- Required action
Copy all lines below containing "snapshot".

- Records
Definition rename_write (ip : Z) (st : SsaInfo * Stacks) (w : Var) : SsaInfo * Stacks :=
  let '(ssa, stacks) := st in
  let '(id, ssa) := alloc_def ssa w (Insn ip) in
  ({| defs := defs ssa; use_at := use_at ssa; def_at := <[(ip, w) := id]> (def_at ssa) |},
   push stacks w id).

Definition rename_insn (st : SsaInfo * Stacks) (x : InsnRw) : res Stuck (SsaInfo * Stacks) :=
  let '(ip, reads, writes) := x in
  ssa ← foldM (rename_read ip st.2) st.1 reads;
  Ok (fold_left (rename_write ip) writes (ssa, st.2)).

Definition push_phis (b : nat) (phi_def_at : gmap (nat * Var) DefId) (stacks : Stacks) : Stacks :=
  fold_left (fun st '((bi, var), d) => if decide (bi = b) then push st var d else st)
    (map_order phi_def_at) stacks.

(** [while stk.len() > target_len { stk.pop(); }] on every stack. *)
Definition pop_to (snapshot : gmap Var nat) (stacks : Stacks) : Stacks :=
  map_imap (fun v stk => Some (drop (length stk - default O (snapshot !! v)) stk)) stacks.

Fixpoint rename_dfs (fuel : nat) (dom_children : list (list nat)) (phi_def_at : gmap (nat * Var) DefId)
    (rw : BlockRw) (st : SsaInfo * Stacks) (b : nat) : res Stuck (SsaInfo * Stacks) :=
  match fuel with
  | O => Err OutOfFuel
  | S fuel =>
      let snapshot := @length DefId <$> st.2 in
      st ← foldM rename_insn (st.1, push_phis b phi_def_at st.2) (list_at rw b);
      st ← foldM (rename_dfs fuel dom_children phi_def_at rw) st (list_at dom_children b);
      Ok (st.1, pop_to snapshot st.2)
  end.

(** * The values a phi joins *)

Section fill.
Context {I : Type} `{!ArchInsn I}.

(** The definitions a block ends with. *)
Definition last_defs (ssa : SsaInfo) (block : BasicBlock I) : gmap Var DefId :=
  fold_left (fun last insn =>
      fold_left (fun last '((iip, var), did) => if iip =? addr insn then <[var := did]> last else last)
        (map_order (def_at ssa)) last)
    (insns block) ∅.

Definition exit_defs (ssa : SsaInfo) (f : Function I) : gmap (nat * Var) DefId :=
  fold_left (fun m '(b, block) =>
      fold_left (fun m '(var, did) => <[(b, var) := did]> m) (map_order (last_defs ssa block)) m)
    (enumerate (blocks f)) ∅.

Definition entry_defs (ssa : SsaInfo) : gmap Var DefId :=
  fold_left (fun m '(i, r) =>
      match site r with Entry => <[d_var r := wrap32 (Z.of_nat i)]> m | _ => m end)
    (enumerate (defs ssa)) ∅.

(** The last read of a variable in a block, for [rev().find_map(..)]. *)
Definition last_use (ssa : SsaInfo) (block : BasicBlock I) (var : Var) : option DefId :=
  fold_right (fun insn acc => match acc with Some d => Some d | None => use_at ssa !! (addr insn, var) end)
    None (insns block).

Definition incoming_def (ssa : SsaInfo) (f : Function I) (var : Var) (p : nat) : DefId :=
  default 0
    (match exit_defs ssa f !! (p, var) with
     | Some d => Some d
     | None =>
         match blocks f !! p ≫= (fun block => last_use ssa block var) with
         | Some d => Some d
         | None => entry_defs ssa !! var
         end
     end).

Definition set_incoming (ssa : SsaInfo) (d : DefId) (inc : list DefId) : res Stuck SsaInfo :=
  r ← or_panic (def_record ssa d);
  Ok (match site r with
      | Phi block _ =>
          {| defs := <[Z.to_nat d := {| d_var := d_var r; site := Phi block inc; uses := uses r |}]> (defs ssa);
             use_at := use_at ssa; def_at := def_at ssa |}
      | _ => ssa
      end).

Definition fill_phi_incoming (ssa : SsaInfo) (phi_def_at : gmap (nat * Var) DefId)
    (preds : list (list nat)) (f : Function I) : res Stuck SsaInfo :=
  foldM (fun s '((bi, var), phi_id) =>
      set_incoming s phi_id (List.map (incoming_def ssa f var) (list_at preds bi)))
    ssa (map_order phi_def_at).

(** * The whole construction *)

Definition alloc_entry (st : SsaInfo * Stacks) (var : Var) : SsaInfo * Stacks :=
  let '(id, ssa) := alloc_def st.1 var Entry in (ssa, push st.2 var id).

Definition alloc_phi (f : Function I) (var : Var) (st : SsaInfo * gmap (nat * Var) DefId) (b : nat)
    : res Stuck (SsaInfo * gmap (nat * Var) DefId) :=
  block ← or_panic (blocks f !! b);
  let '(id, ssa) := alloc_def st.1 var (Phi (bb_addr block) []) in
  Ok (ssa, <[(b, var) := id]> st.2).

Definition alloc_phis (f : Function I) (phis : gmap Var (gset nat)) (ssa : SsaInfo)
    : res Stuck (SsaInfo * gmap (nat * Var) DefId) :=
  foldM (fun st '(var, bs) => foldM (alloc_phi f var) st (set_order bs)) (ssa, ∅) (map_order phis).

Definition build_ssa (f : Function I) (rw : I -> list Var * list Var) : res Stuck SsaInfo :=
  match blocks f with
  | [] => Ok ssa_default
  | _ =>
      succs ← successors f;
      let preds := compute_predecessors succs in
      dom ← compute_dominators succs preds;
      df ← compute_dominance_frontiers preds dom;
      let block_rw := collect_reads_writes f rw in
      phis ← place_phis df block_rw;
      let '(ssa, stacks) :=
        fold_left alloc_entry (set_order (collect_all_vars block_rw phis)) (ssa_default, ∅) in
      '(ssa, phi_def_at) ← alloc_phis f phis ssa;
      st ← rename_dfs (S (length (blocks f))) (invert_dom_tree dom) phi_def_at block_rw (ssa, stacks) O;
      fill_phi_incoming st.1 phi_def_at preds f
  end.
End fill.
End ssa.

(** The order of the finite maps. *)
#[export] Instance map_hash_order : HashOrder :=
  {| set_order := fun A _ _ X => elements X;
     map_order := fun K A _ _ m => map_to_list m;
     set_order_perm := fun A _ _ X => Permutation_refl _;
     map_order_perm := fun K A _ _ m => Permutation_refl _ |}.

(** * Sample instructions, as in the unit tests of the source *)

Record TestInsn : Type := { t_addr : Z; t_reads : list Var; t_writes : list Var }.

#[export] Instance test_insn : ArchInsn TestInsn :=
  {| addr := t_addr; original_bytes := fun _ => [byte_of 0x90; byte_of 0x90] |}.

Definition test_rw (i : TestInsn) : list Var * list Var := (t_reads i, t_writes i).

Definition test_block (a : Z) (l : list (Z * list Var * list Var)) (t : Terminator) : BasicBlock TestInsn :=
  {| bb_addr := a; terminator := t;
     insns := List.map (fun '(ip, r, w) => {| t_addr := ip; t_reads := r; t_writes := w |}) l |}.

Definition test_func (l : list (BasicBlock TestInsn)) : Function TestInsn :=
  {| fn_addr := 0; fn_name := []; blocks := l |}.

- Solution to the exercise
Definition pop_to (snapshot : gmap Var nat) (stacks : Stacks) : Stacks :=
  map_imap (fun v stk => Some (drop (length stk - default O (snapshot !! v)) stk)) stacks.
      let snapshot := @length DefId <$> st.2 in
      Ok (st.1, pop_to snapshot st.2)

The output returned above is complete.